But I had to admit that the Schatzii Bullet is rather smaller and more stylish than most, with a cute charging system that goes some way toward making up for the somewhat limited battery-life that inevitably accompanies such a small device. It seemed worth a try …
What you see in the photo above, with my iPhone SE for scale, is the earpiece in its charging tube.
The earpiece itself, shown below, measures just 2cm long by 1.5cm wide. The whole unit sits inside your ear, with nothing dangling down or sitting on your ear. That fact, coupled to the amazingly light 3.5g weight, makes it far more comfortable than the typical Bluetooth earpiece out there.
The downside, of course, is a limited battery-life. Although it’s good for 80 hours on standby, you only get around 90 minutes of talk-time. For someone like a cab driver, who is on the phone for much of the day, this would be wildly impractical. But for many of us, an hour is actually enough to make it through the day.

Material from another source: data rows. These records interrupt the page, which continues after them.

(* ===== verification/RaftServe.v ===== *)
(** * goraft-explore: listener and start (src/goraft-explore/)

    The stoppable listener (listener.go) as a transition system of [Accept], the
    goroutine that accepts and whoever closes the stop channel; [serveHttpKVAPI]
    (httpapi.go) and [main] (main.go). *)
From stdpp Require Import base strings numbers list relations.
From S2P Require Import Prelude GoStrings GoTime.
Local Open Scope Z_scope.
Set Default Proof Using "Type*".

(** ** The listener *)
Module Listener.
(** Connections are numbered. *)
Inductive acceptor := Accepting | Ended.
Record state := mkState {
  goroutine : acceptor;
  connc : option nat;                  (* both channels have room for one value *)
  errc : option error;
  stopped : bool;                      (* stopc is closed *)
  answer : option (result nat);        (* what Accept has returned *)
  keepAlive : list nat;                (* connections with keep-alive set *)
}.
Definition stoppedError : error := "server stopped".

Inductive step : state → state → Prop :=
  | step_accept s a k c :                    (* AcceptTCP returns a connection *)
      step (mkState Accepting None None s a k) (mkState Ended (Some c) None s a k)
  | step_fail s a k e :
      step (mkState Accepting None None s a k) (mkState Ended None (Some e) s a k)
  | step_stop g cc ec s a k : step (mkState g cc ec s a k) (mkState g cc ec true a k)
  | step_select_stop g cc ec k :
      step (mkState g cc ec true None k) (mkState g cc ec true (Some (inr stoppedError)) k)
  | step_select_err g cc e s k :
      step (mkState g cc (Some e) s None k) (mkState g cc None s (Some (inr e)) k)
  | step_select_conn g c ec s k :
      step (mkState g (Some c) ec s None k) (mkState g None ec s (Some (inl c)) (c :: k)).
Definition init : state := mkState Accepting None None false None [].
Definition reachable (s : state) : Prop := rtc step init s.

(** Where the result of the goroutine is. *)
Definition inv (s : state) : Prop :=
  match goroutine s with
  | Accepting => connc s = None ∧ errc s = None ∧ keepAlive s = [] ∧
                 (answer s = None ∨ answer s = Some (inr stoppedError) ∧ stopped s = true)
  | Ended =>
      (∃ c, connc s = Some c ∧ errc s = None ∧ keepAlive s = [] ∧
            (answer s = None ∨ answer s = Some (inr stoppedError) ∧ stopped s = true)) ∨
      (∃ e, connc s = None ∧ errc s = Some e ∧ keepAlive s = [] ∧
            (answer s = None ∨ answer s = Some (inr stoppedError) ∧ stopped s = true)) ∨
      (∃ c, connc s = None ∧ errc s = None ∧ answer s = Some (inl c) ∧ keepAlive s = [c]) ∨
      (∃ e, connc s = None ∧ errc s = None ∧ answer s = Some (inr e) ∧ keepAlive s = [])
  end.
Lemma inv_step_listener s s' : step s s' → inv s → inv s'.
Proof.
  unfold inv. destruct 1 as [s a k c|s a k e|[] cc ec s a k|[] cc ec k|[] cc e s k|[] c ec s k];
    simpl; intros Hi; destruct_and?; destruct_or?; try destruct Hi as (? & ? & Hi);
    destruct_and?; destruct_or?; destruct_and?; simplify_eq; eauto 20.
Qed.
Lemma inv_reachable_listener s : reachable s → inv s.
Proof.
  intros H. unfold reachable in H. assert (inv init) as Hi by (unfold inv; simpl; auto).
  revert Hi. induction H as [|s1 s2 s3 Hs _ IH]; [done|]. intros Hi. by eapply IH, inv_step_listener.
Qed.

(** [Accept] returns a connection only if the goroutine accepted it and after
    keep-alive was set on it, and on no other; a connection that was accepted is in the
    channel or was returned, never both; and "server stopped" comes only from the stop
    channel or the system. *)
Theorem accept_result s :
  reachable s →
  (∀ c, answer s = Some (inl c) → keepAlive s = [c] ∧ connc s = None ∧ goroutine s = Ended) ∧
  (∀ c, connc s = Some c → ∀ c', answer s ≠ Some (inl c')) ∧
  (∀ c, c ∈ keepAlive s → answer s = Some (inl c)) ∧
  (answer s = Some (inr stoppedError) → stopped s = true ∨ goroutine s = Ended).
Proof.
  intros Hi%inv_reachable_listener. destruct s as [g cc ec st a k]. unfold inv in Hi. simpl in *.
  destruct g; destruct_and?; destruct_or?; try destruct Hi as (? & ? & Hi);
    destruct_and?; destruct_or?; destruct_and?; simplify_eq; split_and!; intros; set_unfold;
    destruct_or?; simplify_eq; auto.
Qed.

(** A connection that is accepted while the server stops stays in the channel, open, and
    nothing takes it out. *)
Definition leaked : state := mkState Ended (Some 0%nat) None true (Some (inr stoppedError)) [].
Lemma leaked_reachable : reachable leaked.
Proof.
  unfold reachable. eapply rtc_l; [apply step_stop|]. eapply rtc_l; [apply step_select_stop|].
  eapply rtc_l; [apply (step_accept _ _ _ 0%nat)|]. apply rtc_refl.
Qed.
Lemma leaked_forever s : rtc step leaked s → s = leaked.
Proof.
  remember leaked as s0 eqn:Hs. intros H. induction H as [|s0 s1 s2 Hstep _ IH]; [done|].
  subst. assert (s1 = leaked) as Heq by (inversion Hstep; subst; done). by rewrite (IH Heq).
Qed.
Definition served : state := mkState Ended None None false (Some (inl 7%nat)) [7%nat].
Lemma served_reachable : reachable served.
Proof.
  unfold reachable. eapply rtc_l; [apply (step_accept _ _ _ 7%nat)|].
  eapply rtc_l; [apply step_select_conn|]. apply rtc_refl.
Qed.
Lemma accept_result_witness : keepAlive served = [7%nat] ∧ connc served = None ∧ goroutine served = Ended.
Proof. exact (proj1 (accept_result served served_reachable) 7%nat eq_refl). Defined.
End Listener.

(** ** The server and the start *)
Inductive event :=
  | NewRaftNode (id : Z) (peers : list string) (join : bool)
  | SnapshotterReady
  | NewKVStore
  | Listen (addr : string)              (* newStoppableListener *)
  | GoListenAndServe (addr : string)
  | ErrorC                              (* the receive from errorC *)
  | CloseProposeC
  | CloseConfChangeC.
(** What the wait for the raft node ends with: a value from errorC, its closing, or an error
    that the goroutine of the server gets from ListenAndServe meanwhile. *)
Inductive waited := NodeError (e : error) | NodeClosed | ServeError (e : error).
Definition answer (e : event) : Type :=
  match e with ErrorC => waited | Listen _ => option error | _ => unit end.

Section Serve.
Context (env : list event → ∀ e, answer e).
Abbreviation sio := (io unit event).
Abbreviation do e := (call env e).

Definition newStoppableListener (addr : string) : sio (option error) := do (Listen addr).

Definition serveHttpKVAPI (port : Z) : sio unit :=
  emit (GoListenAndServe (":" +:+ itoa port)) ;;
  w ← do ErrorC;
  match w with
  | ServeError e => fatal e             (* in the goroutine *)
  | NodeError e => fatal e
  | NodeClosed => mret tt
  end.
Definition main (id : Z) (cluster : string) (join : bool) (kvport : Z) : sio unit :=
  deferring (emit CloseProposeC) (deferring (emit CloseConfChangeC) (
    emit (NewRaftNode id (split comma cluster) join) ;;
    emit SnapshotterReady ;;
    emit NewKVStore ;;
    serveHttpKVAPI kvport)).

(** The start and the end of a node: the process ends with the error of the raft node or of
    the server, or the channels are closed, once each, when the node has ended without one. *)
Lemma node_run id cluster join kvport :
  let h := [NewRaftNode id (split comma cluster) join; SnapshotterReady; NewKVStore;
            GoListenAndServe (":" +:+ itoa kvport)] in
  main id cluster join kvport tt [] =
  match env h ErrorC with
  | NodeError e | ServeError e => (Exit e, tt, h ++ [ErrorC])
  | NodeClosed => (Ret tt, tt, h ++ [ErrorC; CloseConfChangeC; CloseProposeC])
  end.
Proof.
  cbv zeta. apply wp_eq. unfold main, serveHttpKVAPI. wp_steps. simpl app.
  destruct (env _ ErrorC); wp_steps; done.
Qed.
End Serve.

And when the battery runs out, that’s not game over if you don’t need continuous use. Because that charging tube is a portable power pack that can recharge the earpiece up to three times. The earpiece just snaps magnetically into place, and recharges in around an hour. So if you have a one-hour commute, for example, you could use it all the way in, snap it into the charging tube in your pocket and then use it all the way home again.
The whole unit – earpiece plus power pack – measures less than 6.5cm long by 1.5cm wide, so slips easily into any pocket.

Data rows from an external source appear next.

(** An answer made by the proxy itself. *)
Definition ownAnswer (id : Z) (rr : RR) : Msg :=
  mkMsg (mkHdr id true false 0) [] [rr] [] [] false.
Definition hinfo (name : string) : RR :=
  mkRR name TypeHINFO ClassINET 86400 false
    "ANY is not supported any more;See draft-jabley-dnsop-refuse-any".
Definition handleSpecialNames : rio bool :=
  req ← get;
  match Questions req with
  | [] => panic "index out of range"
  | question :: _ =>
      let nameLC := toLower (Name question) in
      match list_find (λ l, nameLC = localName l) localRRS with
      | Some (_, l) =>
          emit (WriteMsg (ownAnswer (Id (Hdr req)) (localRR l))) ;; mret true
      | None =>
          if decide (Qtype question ≠ TypeANY) then mret false
          else
            emit (WriteMsg (ownAnswer (Id (Hdr req)) (hinfo (Name question)))) ;; mret true
      end
  end.

(** [resp.Copy()] with the identifier and the question of the request. *)
Definition fromCache (v : CacheVal) (req : Msg) : Msg :=
  setQuestions (Questions req) (setId (Id (Hdr req)) (Copy (cached v))).

(** The last part of [route]: send the response, truncated when it is too long. *)
Definition reply (maxPayloadSize : Z) (resp : Msg) : rio unit :=
  if decide (maxPayloadSize < u16 (packedLen resp)) then sendTruncated (Hdr resp)
  else emit (WriteMsg resp).

(** Drop every other query while requests slip: [true] when this one is. *)
Definition slipped : rio bool :=
  slipValue ← do LoadSlip;
  if decide (0 < slipValue ∧ slipValue `mod` 2 = 0) then
    do (CasSlip slipValue (u32 (slipValue + 1))) ;;
    (if decide (slipValue `mod` 4 = 0) then
       req ← get; sendTruncated (Hdr req)
     else emit Close) ;;
    mret true
  else mret false.

(** [remaining > 0] for the cached value. *)
Definition fresh (now : Z) (v : CacheVal) : bool :=
  bool_decide (0 < i64 (- timeSub now (ValidUntil v))).

(** No fresh cached response: ask upstream, fall back on a stale one. *)
Definition resolveAndReply (key : CacheKey) (maxPayloadSize : Z) (cacheVal : option CacheVal) :
    rio unit :=
  s ← slipped;
  if s : bool then mret tt
  else
    r ← resolve (DNSSEC key);
    match r with
    | inl resp =>
        now ← do Now;
        do (CacheAdd key (mkVal (now + getMinTTL resp) resp)) ;;
        reply maxPayloadSize resp
    | inr _ =>
        match cacheVal with
        | None => emit Close
        | Some v => req ← get; reply maxPayloadSize (fromCache v req)
        end
    end.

You get an extremely discreet red LED while it’s charging, which goes out when it’s fully-charged. You recharge the power pack itself via a supplied micro-USB lead, hidden beneath a cap on the other end of the tube.

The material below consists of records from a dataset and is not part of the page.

(* ===== verification/JojoQueue.v ===== *)
(** * The DNS proxy jojo (src/jojo/jojo.go): the ring of queued requests

    [resolveViaResolverThreads] and [resolverThread] as a transition system: each
    client goroutine and each resolver thread is at one of the points where it can
    block, the ring is a buffered channel, the response channels are unbuffered. *)
From stdpp Require Import base list numbers relations sets gmap.
From S2P Require Import Prelude.

(** What is sent on a response channel. *)
Inductive response := Evicted | TooOld | Resolved (ok : bool).


(** A goroutine in [resolveViaResolverThreads]; its number names its request. *)
Inductive client :=
  | CTry                  (* before the [select] *)
  | CEvict                (* in [old := <-resolverRing] *)
  | CSend (old : nat)     (* in [old.responseChan <- evictedResponse] *)
  | CWait                 (* in [response := <-responseChan] *)
  | CDone (r : response).

(** A goroutine in [resolverThread]. *)
Inductive worker :=
  | WIdle                              (* in [queuedRequest := <-resolverRing] *)
  | WHave (r : nat)                    (* has received a request *)
  | WSend (r : nat) (resp : response)  (* in [responseChan <- response] *)
  | WClose (r : nat) (old : bool).     (* before [close(responseChan)] *)

#[local] Instance response_eq_dec : EqDecision response.
Proof. solve_decision. Defined.
#[local] Instance client_eq_dec : EqDecision client.
Proof. solve_decision. Defined.
#[local] Instance worker_eq_dec : EqDecision worker.
Proof. solve_decision. Defined.

Record state := mkState {
  ring : list nat;
  clients : list client;
  workers : list worker;
  closed : list nat;      (* response channels, in the order they are closed *)
  slip : Z;
}.

Section Queue.
(** [maxClients], the capacity of the ring and the number of resolver threads; the
    model is of a positive number, where the ring is a buffered channel. *)
Context (cap : nat).

Inductive step : state → state → Prop :=
  (** [case resolverRing <- queuedRequest] *)
  | step_enqueue ring cs ws cl sl c :
      cs !! c = Some CTry → length ring < cap →
      step (mkState ring cs ws cl sl) (mkState (ring ++ [c]) (<[c := CWait]> cs) ws cl sl)
  (** [default] *)
  | step_full ring cs ws cl sl c :
      cs !! c = Some CTry → cap ≤ length ring →
      step (mkState ring cs ws cl sl) (mkState ring (<[c := CEvict]> cs) ws cl sl)
  | step_evict ring cs ws cl sl c old :
      cs !! c = Some CEvict →
      step (mkState (old :: ring) cs ws cl sl) (mkState ring (<[c := CSend old]> cs) ws cl sl)
  (** the evicted client receives; then [queued == false] *)
  | step_evicted ring cs ws cl sl c old :
      cs !! c = Some (CSend old) → cs !! old = Some CWait →
      step (mkState ring cs ws cl sl)
           (mkState ring (<[c := CTry]> (<[old := CDone Evicted]> cs)) ws cl sl)
  | step_take ring cs ws cl sl w r :
      ws !! w = Some WIdle →
      step (mkState (r :: ring) cs ws cl sl) (mkState ring cs (<[w := WHave r]> ws) cl sl)
  | step_too_old ring cs ws cl sl w r :
      ws !! w = Some (WHave r) →
      step (mkState ring cs ws cl sl) (mkState ring cs (<[w := WSend r TooOld]> ws) cl sl)
  | step_resolve ring cs ws cl sl w r ok :
      ws !! w = Some (WHave r) →
      step (mkState ring cs ws cl sl) (mkState ring cs (<[w := WSend r (Resolved ok)]> ws) cl sl)
  | step_respond ring cs ws cl sl w r resp :
      ws !! w = Some (WSend r resp) → cs !! r = Some CWait →
      step (mkState ring cs ws cl sl)
           (mkState ring (<[r := CDone resp]> cs)
              (<[w := WClose r (match resp with TooOld => true | _ => false end)]> ws) cl sl)
  (** [close]; a request that was too old counts as a slip *)
  | step_close ring cs ws cl sl w r old :
      ws !! w = Some (WClose r old) →
      step (mkState ring cs ws cl sl)
           (mkState ring cs (<[w := WIdle]> ws) (cl ++ [r])
              (if old : bool then wrapU 32 (sl + 1) else sl))
  (** a new request *)
  | step_client ring cs ws cl sl :
      step (mkState ring cs ws cl sl) (mkState ring (cs ++ [CTry]) ws cl sl).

I’m pleased to say that the cap remains tethered to the tube to prevent it from getting lost, and snaps nicely back into place afterwards with a reassuring click.
At the business end, the earpiece also snaps very firmly into place via a strong magnet. I didn’t feel there was any risk of it coming loose in my pocket, and indeed it remained in place both in a pocket and in a bag.
Sound quality is exactly what you’d expect from a tiny Bluetooth earpiece: distinctly average. Nobody would be using a single earpiece for music, and volume is limited, but it’s adequate for phone calls in most environments, including a car. It wouldn’t cope with very noisy places, but very few earpieces do. It does, though, have built-in noise-reduction, and I could hear well enough in a train station.
Which brings us to the biggest drawback: the price. In a market where you can get a decent Bluetooth headset for under $30 (see the example we recently reviewed), and there are plenty out there for $10-20, then $126.49 is one heck of a price for a single earpiece. That will buy you some half-decent music-quality Bluetooth headphones.
But you can’t really beat the Bullet when it comes to portability, especially when you take into account the very neat charging system. The stylishness is also a good match for Apple products. I think there are those who will find this hard to resist – and it’s small and light enough that I’ve kept it in my bag as a ‘just in case’ option for those times when I go out without headphones. You can also get similar rebadged versions for significantly less.